Günter Verheugen im Gespräch mit Christine Heuer | 24.05.2014
    Günter Verheugen
    Günter Verheugen (dpa / picture-alliance / Grzegorz Momot)
    Die Botschaft an die Wähler kurz vor der Abstimmung bleibe daher: "Jeder, der nicht hingeht, unterstützt im Ergebnis die Rechtspopulisten, die diese europäische Integration, die uns Frieden und Wohlstand beschert hat, nicht wollen", sagte Verheugen im DLF.

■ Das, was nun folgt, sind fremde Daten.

(* ===== verification/Main.v ===== *)
(** * The process (src/main.cpp)

    [main] loads the configuration, builds the server, and hands it to gRPC,
    which is not part of the repository: whether it can listen on the address
    and what the requests it delivers until [Shutdown] do to the server are
    parameters. What is printed is left out. The signal handler and the loop
    that collects expired transactions are modelled as they are written;
    [main] starts no thread for the loop. *)
From S2P Require Import Prelude Cxx Sql Database PgService RefServer PgClient ServerConfig LruCache Mvcc World PartitionRegistry MetadataServer Structure Serving Demo.
From S2P Require LockManager ConnectionPool CatalogManager.

(** The globals of main.cpp: the flag, and whether there is a server and it was
    told to shut down. *)
Record Globals := mkGlobals {
  running : bool;
  grpc_server_ptr : bool;
  shut_down : bool }.

Definition initial_globals : Globals := mkGlobals true false false.

Definition signal_handler (g : Globals) : Globals :=
  mkGlobals false (grpc_server_ptr g) (shut_down g || grpc_server_ptr g).

(** The loop of the collector. [flag i] is what [running] holds at the [i]-th
    test, [meanwhile i] what the other threads do during the [i]-th sleep and
    [clock i] the time after it. The answer ends with the counts it prints. *)
Fixpoint cleanup_loop (fuel : nat) (flag : nat -> bool) (meanwhile : nat -> MVCCManager -> MVCCManager) (clock : nat -> Z)
    (i : nat) (m : MVCCManager) : option (MVCCManager * list Z) :=
  match fuel with
  | O => None
  | S f =>
      if flag i then
        let '(cleaned, m1) := cleanup_expired_transactions (clock i) (meanwhile i m) in
        '(m', printed) ← cleanup_loop f flag meanwhile clock (S i) m1;
        Some (m', if 0 <? cleaned then cleaned :: printed else printed)
      else Some (m, [])
  end.

(** How [main] ends: an exception nobody catches, or an exit code. *)
Inductive ending := Terminates (e : cxx_exn) | Exits (code : Z).

Section main.
Context {P : PgService}.

(** [BuildAndStart]: gRPC listens on the address. [Wait]: the requests it
    delivers until it is shut down. *)
Definition main (getenv : string -> option string) (BuildAndStart : string -> bool) (Wait : World -> World)
    (now : Z) (s : pg) : ending * option World * Globals :=
  match from_env getenv with
  | inl e => (Terminates e, None, initial_globals)
  | inr config =>
      let service := make_server config now s in
      let grpc_server_ptr := BuildAndStart (grpc_address config) in
      if negb grpc_server_ptr then (Exits 1, Some service, initial_globals)
      else (Exits 0, Some (Wait service), mkGlobals true true false)
  end.
End main.

(** ** The collector *)

(** C33: the loop ends after the test that finds the flag cleared, and no
    transaction is left that was older than the timeout after the last sleep. *)
Theorem cleanup_loop_correct flag meanwhile clock n fuel m :
  (forall i, (i < n)%nat -> flag i = true) -> flag n = false -> (n < fuel)%nat ->
  exists m' printed, cleanup_loop fuel flag meanwhile clock 0 m = Some (m', printed)
    /\ Forall (fun k => 0 < k) printed
    /\ forall k, n = S k -> forall id x, active_transactions_ m' !! id = Some x -> expired (clock k) m' x = false.
Proof.
  intros Hrun Hstop Hf.
  enough (forall j i m, (i + j = n)%nat ->
    forall f, (j < f)%nat -> exists m' printed, cleanup_loop f flag meanwhile clock i m = Some (m', printed)
      /\ Forall (fun k => 0 < k) printed
      /\ ((j = 0)%nat -> m' = m)
      /\ (forall k, j = S k -> forall id x, active_transactions_ m' !! id = Some x -> expired (clock (i + k)%nat) m' x = false)) as H.
  { destruct (H n 0%nat m eq_refl fuel Hf) as (m' & out & E & Hp & _ & He). exists m', out. split; [done|]. split; [done|].
    intros k Hk. by apply (He k). }
  clear Hf m fuel. induction j as [|j IH]; intros i m Hi f Hf; (destruct f as [|f]; [lia|]); cbn [cleanup_loop].
  - replace i with n by lia. rewrite Hstop. exists m, []. split; [done|]. split; [constructor|]. split; [done|]. intros k Hk. lia.
  - rewrite (Hrun i) by lia.
    assert (forall id x, active_transactions_ (cleanup_expired_transactions (clock i) (meanwhile i m)).2 !! id = Some x ->
      expired (clock i) (cleanup_expired_transactions (clock i) (meanwhile i m)).2 x = false) as Hclean.
    { pose proof (cleanup_cleans (clock i) (meanwhile i m)) as Hc. exact Hc. }
    destruct (cleanup_expired_transactions (clock i) (meanwhile i m)) as [c m1]. cbn [snd] in Hclean.
    destruct (IH (S i) m1 ltac:(lia) f ltac:(lia)) as (m' & out & -> & Hp & Hz & He). cbn [mbind option_bind].
    exists m', (if 0 <? c then c :: out else out). split; [done|]. split; [|split; [lia|]].
    + destruct (Z.ltb_spec 0 c); [by constructor|done].
    + intros k [= ->]. destruct k as [|k]; [|intros id x; rewrite Nat.add_succ_r; by apply He].
      rewrite (Hz eq_refl), Nat.add_0_r. exact Hclean.
Qed.

(** ** Sizes of zero *)

Section zero.
Context {P : PgService}.

(** A table lookup on a server without connections. *)
Lemma get_table_waits name (w : World) :
  LockManager.table_locks_ (w_locks w) = ∅ -> ConnectionPool.available_connections_ (w_pool w) = [] ->
  (CatalogManager.get_table 0%nat name w).1 = Wait.
Proof.
  intros Hl Hp. unfold CatalogManager.get_table, with_guard.
  destruct (LockManager.acquire_cases LockManager.Sh 0%nat name (w_locks w)) as (lm & Hm & _ & E).
  assert (LockManager.mutex_of name (w_locks w) = LockManager.free_mutex) as Hf by (unfold LockManager.mutex_of; by rewrite Hl, lookup_empty).
  rewrite Hf in E. change (LockManager.owns 0%nat LockManager.free_mutex) with false in E. cbn iota in E.
  rewrite decide_True in E by done. rewrite E. unfold with_connection, ConnectionPool.acquire. cbn [w_pool set_locks]. by rewrite Hp.
Qed.

Lemma zero_pool_waits getenv cfg now (s : pg) name snapshot :
  from_env getenv = inr cfg -> getenv "POOL_SIZE" = Some "0" ->
  (handle 0%nat (RGetTableMetadata name snapshot) (make_server cfg now s)).1 = Wait.
Proof.
  intros E Hz. assert (pool_size cfg = 0) as Hp.
  { unfold from_env in E. destruct (number_from stoul (getenv "CACHE_CAPACITY") _); [done|]. rewrite Hz in E. cbn in E.
    destruct (number_from stoi _ _); [done|]. by injection E as <-. }
  unfold handle, GetTableMetadata, make_server, ConnectionPool.make_pool. rewrite Hp. cbn [ConnectionPool.fill Z.to_nat].
  unfold bind at 1 2. match goal with |- context [CatalogManager.get_table 0%nat name ?w] => set (w0 := w) end.
  pose proof (get_table_waits name w0 eq_refl eq_refl) as Hw. destruct (CatalogManager.get_table 0%nat name w0) as [o w1]. cbn in Hw. by rewrite Hw.
Qed.
End zero.

#[local] Existing Instance reliable_service.

Definition env_of (vars : list (string * string)) (name : string) : option string := (list_to_map vars : gmap string string) !! name.

Definition first_requests : list Request :=
  [RCreateTable (mkCreateTableRequest "orders" "{}" "day" []); RCommitSnapshot "orders" [demo_part "a" 10 100] [] 0 "";
   RGetPartitions "orders" 1 0 ""].

Definition empty_service : pg := ref_start (mkDb [] [] [] [] []) first_seqs [] [].

(** C40: sizes of zero are accepted and the server starts, but it cannot serve:
    with POOL_SIZE=0 a request waits for a connection for ever, whatever the
    database, and with CACHE_CAPACITY=0 the first read of a table is
    undefined. *)
Theorem zero_sizes_accepted :
  (forall (P : PgService) now (s : @pg P) Wait_, exists w,
     main (env_of [("POOL_SIZE", "0")]) (fun _ => true) Wait_ now s = (Exits 0, Some (Wait_ w), mkGlobals true true false)
     /\ forall name snapshot, (handle 0%nat (RGetTableMetadata name snapshot) w).1 = Wait)
  /\ (exists w, main (env_of [("CACHE_CAPACITY", "0")]) (fun _ => true) (fun w => (serve 0%nat first_requests w).2) 0 empty_service
        = (Exits 0, Some (serve 0%nat first_requests w).2, mkGlobals true true false)
     /\ (serve 0%nat first_requests w).1 = UB).
Proof.
  split.
  - intros P now s Wait_. destruct (from_env (env_of [("POOL_SIZE", "0")])) as [e|cfg] eqn:E; [vm_compute in E; discriminate|].
    exists (make_server cfg now s). split; [unfold main; by rewrite E|]. intros name snapshot. by apply (zero_pool_waits _ _ _ _ _ _ E).
  - destruct (from_env (env_of [("CACHE_CAPACITY", "0")])) as [e|cfg] eqn:E; [vm_compute in E; discriminate|].
    exists (make_server cfg 0 empty_service). split; [unfold main; by rewrite E|]. vm_compute in E. injection E as <-.
    vm_compute. reflexivity.
Qed.

(** ** Witness *)

(** A transaction that is older than the timeout, and a flag that is cleared
    during the second sleep. *)
Lemma cleanup_loop_correct_witness :
  let m := (begin_transaction 0 (make_mvcc 5)).2 in
  exists m' printed, cleanup_loop 5 (fun i => (i <? 2)%nat) (fun _ m => m) (fun i => Z.of_nat i * 4000000000) 0 m = Some (m', printed)
    /\ forall id x, active_transactions_ m' !! id = Some x -> expired 4000000000 m' x = false.
Proof.
  intros m. destruct (cleanup_loop_correct (fun i => (i <? 2)%nat) (fun _ m => m) (fun i => Z.of_nat i * 4000000000) 2 5 m)
    as (m' & printed & E & _ & H).
  - intros [|[|i]] Hi; [reflexivity|reflexivity|lia].
  - reflexivity.
  - lia.
  - exists m', printed. split; [exact E|]. exact (H 1%nat eq_refl).
Defined.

    Er äußerte sein Bedauern über das Urteil des Bundesverfassungsgerichts, das die Drei-Prozent-Hürde für deutsche Parteien zur Europawahl gekippt habe, "weil das Bundesverfassungsgericht damit den grundfalschen Eindruck verschärft hat, das Europaparlament wäre nicht so wichtig und da käme es nicht auf stabile Mehrheitsverhältnisse an und da könnte man sich eine Parteienfragmentierung leisten". Das Risiko bestehe, dass es durch eine niedrige Wahlbeteiligung und eine gleichzeitige hohe Mobilisierung der Rechtspopulisten und Rechtsradikalen eine "überproportionale Repräsentanz'" dieser Parteien im Parlament geben könne. Das werde faktisch zu einer informellen großen Koalition zwischen den Konservativen und Sozialdemokraten führen. In der Folge werde es wohl immer eine "Einigung auf dem kleinsten gemeinsamen Nenner" geben. Gebraucht werde aber ein Europaparlament, das entschlossen daran arbeite, das verlorengegangene Vertrauen wiederzugewinnen.
    Weitere Informationen zur Europawahl 2014 auf deutschlandfunk.de

    Das Interview mit Günter Verheugen in voller Länge:
    Christine Heuer: Günter Verheugen war EU-Kommissar für die Osterweiterung und die Industriepolitik der Union. Er ist jetzt am Telefon. Guten Morgen, Herr Verheugen!
    Günter Verheugen: Guten Morgen!
    Heuer: 30 Millionen Ukrainer dürfen wählen, viele im Osten werden möglicherweise daran durch Separatisten und durch die Kämpfe dort daran gehindert sein. Es ist in den letzten Tagen auch viel von einem möglichen Scheitern der Wahl gesprochen worden. Wann wäre die Wahl denn gescheitert?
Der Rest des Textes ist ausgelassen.